In the inaugural year of the new era of Grand Touring Prototype and the LMDh formula, the team found the podium five times with the No. 25, and De Phillippi and Yelloly finished second at Watkins Glen, putting them in position to be declared winners when the first-on-track Porsche Penske Motorsport 963 was moved to the back for excessive skid plank wear. Until Sunday, the No. 24 squad had never scored a top-three finish.
“Last year, we had a number of podiums, and I don’t know, maybe we thought it’s a little easier than it is. This year, it’s been more difficult. And to do it today … none of our competitors really had any problems and yet we were able to succeed.”
BMW M Team RLL executed the ideal endurance racing strategy – survive, make sure you’re in the top five going into the final stint, and have the pace to execute. And while they may not have had the quickest cars, they were good over a long run.

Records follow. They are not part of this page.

Fixpoint Marshal (v : json) : bytes :=
  match v with
  | JNull => str "null"
  | JBool b => if b then str "true" else str "false"
  | JNum t => t
  | JStr s => write_string s
  | JArr l => [x5b] ++ Join (map Marshal l) [x2c] ++ [x5d]
  | JObj l =>
      [x7b] ++ Join (map (fun kv => write_string kv.1 ++ [x3a] ++ Marshal kv.2) l) [x2c] ++ [x7d]
  end.

(** ** Reading *)

Definition is_ws (c : byte) : bool := bool_decide (c ∈ [x20; x09; x0d; x0a]).

Fixpoint skip_ws (s : bytes) : bytes :=
  match s with c :: s' => if is_ws c then skip_ws s' else s | [] => [] end.

Definition hex4 (s : bytes) : option (Z * bytes) :=
  match s with
  | a :: b :: c :: d :: r =>
      match unhexdigit a, unhexdigit b, unhexdigit c, unhexdigit d with
      | Some a, Some b, Some c, Some d => Some (4096 * a + 256 * b + 16 * c + d, r)
      | _, _, _, _ => None
      end
  | _ => None
  end.

(** What follows a backslash and a u: one code point, or the two halves of a
    surrogate pair; a half on its own stands for U+FFFD. *)
Definition unicode_escape (s : bytes) : option (bytes * bytes) :=
  match hex4 s with
  | None => None
  | Some (r, s) =>
      if (55296 <=? r) && (r <=? 57343) then
        match s with
        | x5c :: x75 :: s' =>
            match hex4 s' with
            | Some (r', s'') =>
                if (r <=? 56319) && (56320 <=? r') && (r' <=? 57343)
                then Some (encode_rune (65536 + 1024 * (r - 55296) + (r' - 56320)), s'')
                else Some (rune_error, s)
            | None => Some (rune_error, s)
            end
        | _ => Some (rune_error, s)
        end
      else Some (encode_rune r, s)
  end.

Definition simple_escape (c : byte) : option byte :=
  match c with
  | x22 | x5c | x2f => Some c
  | x62 => Some x08 | x66 => Some x0c | x6e => Some x0a | x72 => Some x0d | x74 => Some x09
  | _ => None
  end.

(** The rest of a string literal after its opening quote. *)
Fixpoint read_string (fuel : nat) (s : bytes) : option (bytes * bytes) :=
  match fuel, s with
  | O, _ | _, [] => None
  | S fuel, x22 :: r => Some ([], r)
  | S fuel, x5c :: x75 :: r =>
      match unicode_escape r with
      | None => None
      | Some (c, r) => '(t, r) ← read_string fuel r; Some (c ++ t, r)
      end
  | S fuel, x5c :: e :: r =>
      match simple_escape e with
      | None => None
      | Some c => '(t, r) ← read_string fuel r; Some (c :: t, r)
      end
  | S fuel, c :: r =>
      if b2z c <? 32 then None
      else if b2z c <? 128 then '(t, r) ← read_string fuel r; Some (c :: t, r)
      else match utf8_width s with
           | O => '(t, r) ← read_string fuel r; Some (rune_error ++ t, r)
           | w => '(t, r) ← read_string fuel (drop w s); Some (take w s ++ t, r)
           end
  end.

Definition is_digit (c : byte) : bool := (48 <=? b2z c) && (b2z c <=? 57).

Fixpoint span_digits (s : bytes) : bytes * bytes :=
  match s with
  | c :: s' => if is_digit c then let '(d, r) := span_digits s' in (c :: d, r) else ([], s)
  | [] => ([], [])
  end.

Definition read_frac (s : bytes) : option (bytes * bytes) :=
  match s with
  | x2e :: s' =>
      let '(d, r) := span_digits s' in
      match d with [] => None | _ => Some (x2e :: d, r) end
  | _ => Some ([], s)
  end.

Definition read_exp (s : bytes) : option (bytes * bytes) :=
  match s with
  | (x65 | x45) as e :: s' =>
      let '(sign, s'') := match s' with
                          | (x2b | x2d) as c :: r => ([c], r)
                          | _ => ([], s')
                          end in
      let '(d, r) := span_digits s'' in
      match d with [] => None | _ => Some (e :: sign ++ d, r) end
  | _ => Some ([], s)
  end.

Definition read_number (s : bytes) : option (bytes * bytes) :=
  let '(sign, s) := match s with x2d :: r => ([x2d], r) | _ => ([], s) end in
  '(int, s) ← match s with
              | x30 :: r => Some ([x30], r)
              | _ => let '(d, r) := span_digits s in match d with [] => None | _ => Some (d, r) end
              end;
  '(frac, s) ← read_frac s;
  '(exp, s) ← read_exp s;
  Some (sign ++ int ++ frac ++ exp, s).

Definition literal (word : bytes) (v : json) (s : bytes) : option (json * bytes) :=
  if HasPrefix s word then Some (v, drop (length word) s) else None.

(** One value from the front of [s]; [depth] open arrays and objects are still
    allowed (at most 10,000).  Every call consumes a byte or fails, so the
    length of the text is enough fuel. *)
Fixpoint read_value (fuel : nat) (depth : Z) (s : bytes) : option (json * bytes) :=
  match fuel with
  | O => None
  | S fuel =>
      match skip_ws s with
      | x7b :: r =>
          if depth <=? 0 then None
          else match skip_ws r with
               | x7d :: r => Some (JObj [], r)
               | r => '(l, r) ← read_members fuel (depth - 1) r; Some (JObj l, r)
               end
      | x5b :: r =>
          if depth <=? 0 then None
          else match skip_ws r with
               | x5d :: r => Some (JArr [], r)
               | r => '(l, r) ← read_elements fuel (depth - 1) r; Some (JArr l, r)
               end
      | x22 :: r => '(t, r) ← read_string (length r) r; Some (JStr t, r)
      | (x74 :: _) as s => literal (str "true") (JBool true) s
      | (x66 :: _) as s => literal (str "false") (JBool false) s
      | (x6e :: _) as s => literal (str "null") JNull s
      | s => '(t, r) ← read_number s; Some (JNum t, r)
      end
  end
with read_elements (fuel : nat) (depth : Z) (s : bytes) : option (list json * bytes) :=
  match fuel with
  | O => None
  | S fuel =>
      '(v, r) ← read_value fuel depth s;
      match skip_ws r with
      | x2c :: r => '(l, r) ← read_elements fuel depth r; Some (v :: l, r)
      | x5d :: r => Some ([v], r)
      | _ => None
      end
  end
with read_members (fuel : nat) (depth : Z) (s : bytes) : option (list (bytes * json) * bytes) :=
  match fuel with
  | O => None
  | S fuel =>
      match skip_ws s with
      | x22 :: r =>
          '(k, r) ← read_string (length r) r;
          match skip_ws r with
          | x3a :: r =>
              '(v, r) ← read_value fuel depth r;
              match skip_ws r with
              | x2c :: r => '(l, r) ← read_members fuel depth r; Some ((k, v) :: l, r)
              | x7d :: r => Some ([(k, v)], r)
              | _ => None
              end
          | _ => None
          end
      | _ => None
      end
  end.

Definition maxNestingDepth : Z := 10000.

(** json.Decoder.Decode: the first value of the stream. *)
Definition Decode (s : bytes) : option json :=
  fst <$> read_value (S (2 * length s)) maxNestingDepth s.

(** json.Unmarshal: the whole text is one value. *)
Definition Unmarshal (s : bytes) : option json :=
  '(v, r) ← read_value (S (2 * length s)) maxNestingDepth s;
  match skip_ws r with [] => Some v | _ => None end.

(** ** Filling the fields of a struct *)

(** foldName: ASCII letters in upper case, and the two other characters whose
    case folds to an ASCII letter. *)
Fixpoint fold_name (s : bytes) : bytes :=
  match s with
  | xc5 :: xbf :: s => x53 :: fold_name s
  | xe2 :: x84 :: xaa :: s => x4b :: fold_name s
  | c :: s => (if (97 <=? b2z c) && (b2z c <=? 122) then z2b (b2z c - 32) else c) :: fold_name s
  | [] => []
  end.

(** The values given to the field [name], in the order of the text. *)
Definition members (name : bytes) (l : list (bytes * json)) : list json :=
  snd <$> filter (fun kv => fold_name kv.1 = fold_name name) l.

(** A field decoded by [step], from its zero value on. *)
Definition get_field {A} (step : A -> json -> option A) (zero : A) (name : bytes) (v : json) : option A :=
  match v with
  | JNull => Some zero
  | JObj l => foldl (fun a x => a ≫= fun a => step a x) (Some zero) (members name l)
  | _ => None
  end.

Definition set_string (old : bytes) (v : json) : option bytes :=
  match v with JNull => Some old | JStr s => Some s | _ => None end.

(** strconv.ParseInt in base 10 with its range; a fraction or an exponent is
    an error. *)
Definition set_int (lo hi : Z) (old : Z) (v : json) : option Z :=
  match v with
  | JNull => Some old
  | JNum t =>
      n ← match t with x2d :: d => Z.opp <$> digits_value d 0 | _ => digits_value t 0 end;
      if (lo <=? n) && (n <=? hi) then Some n else None
  | _ => None
  end.

(** strconv.ParseUint: no sign. *)
Definition set_uint (hi : Z) (old : Z) (v : json) : option Z :=
  match v with
  | JNum (x2d :: _) => None
  | _ => set_int 0 hi old v
  end.

Definition get_string : bytes -> json -> option bytes := get_field set_string [].
Definition get_int64 : bytes -> json -> option Z := get_field (set_int (- 2 ^ 63) (2 ^ 63 - 1)) 0.
Definition get_uint32 : bytes -> json -> option Z := get_field (set_uint (2 ^ 32 - 1)) 0.

(** ** Reading back what was written

    Values without numbers whose strings need no escape. *)

Section json_induction.
Variable P : json -> Prop.
Hypothesis Hnull : P JNull.
Hypothesis Hbool : forall b, P (JBool b).
Hypothesis Hnum : forall t, P (JNum t).
Hypothesis Hstr : forall s, P (JStr s).
Hypothesis Harr : forall l, Forall P l -> P (JArr l).
Hypothesis Hobj : forall l, Forall (fun kv => P kv.2) l -> P (JObj l).

Fixpoint json_nested_ind (v : json) : P v :=
  match v with
  | JNull => Hnull
  | JBool b => Hbool b
  | JNum t => Hnum t
  | JStr s => Hstr s
  | JArr l =>
      Harr l ((fix go l : Forall P l :=
        match l with
        | [] => Forall_nil_2 _
        | x :: l => Forall_cons_2 _ _ _ (json_nested_ind x) (go l)
        end) l)
  | JObj l =>
      Hobj l ((fix go l : Forall (fun kv => P kv.2) l :=
        match l with
        | [] => Forall_nil_2 _
        | x :: l => Forall_cons_2 _ _ _ (json_nested_ind x.2) (go l)
        end) l)
  end.
End json_induction.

The final caution period that came with 1h15m left in the race reset any strategy at play. Every team that still had a shot at victory was in a similar boat in terms of energy. There was enough to make it the end, but not going flat out. The BMWs had made their last stops with 1h6m to go, while some of the c ars behind them had made a stop later in the caution period and were in a slightly better situation. The final stint had 55m of green-flag running.
But the BMW’s had enough pace under those circumstances to get to the front after restarting second (25) and third (24). Eng in the 24 went past teammate De Phillippi shortly after the restart when De Phillippi got balked in traffic heading onto the front straight. Eng then passed Louis Delétraz in the No. 40 Wayne Taylor Racing with Andretti Acura ARX-06 in a textbook case of studying the opponent and finding a weakness. De Phillippi followed shortly thereafter.
Neither Delétraz nor Mathieu Jaminet in the No. 6 PPM 963 had much to attack the BMWs with, and the two M Hybrid V8s sailed jubilantly under the checker.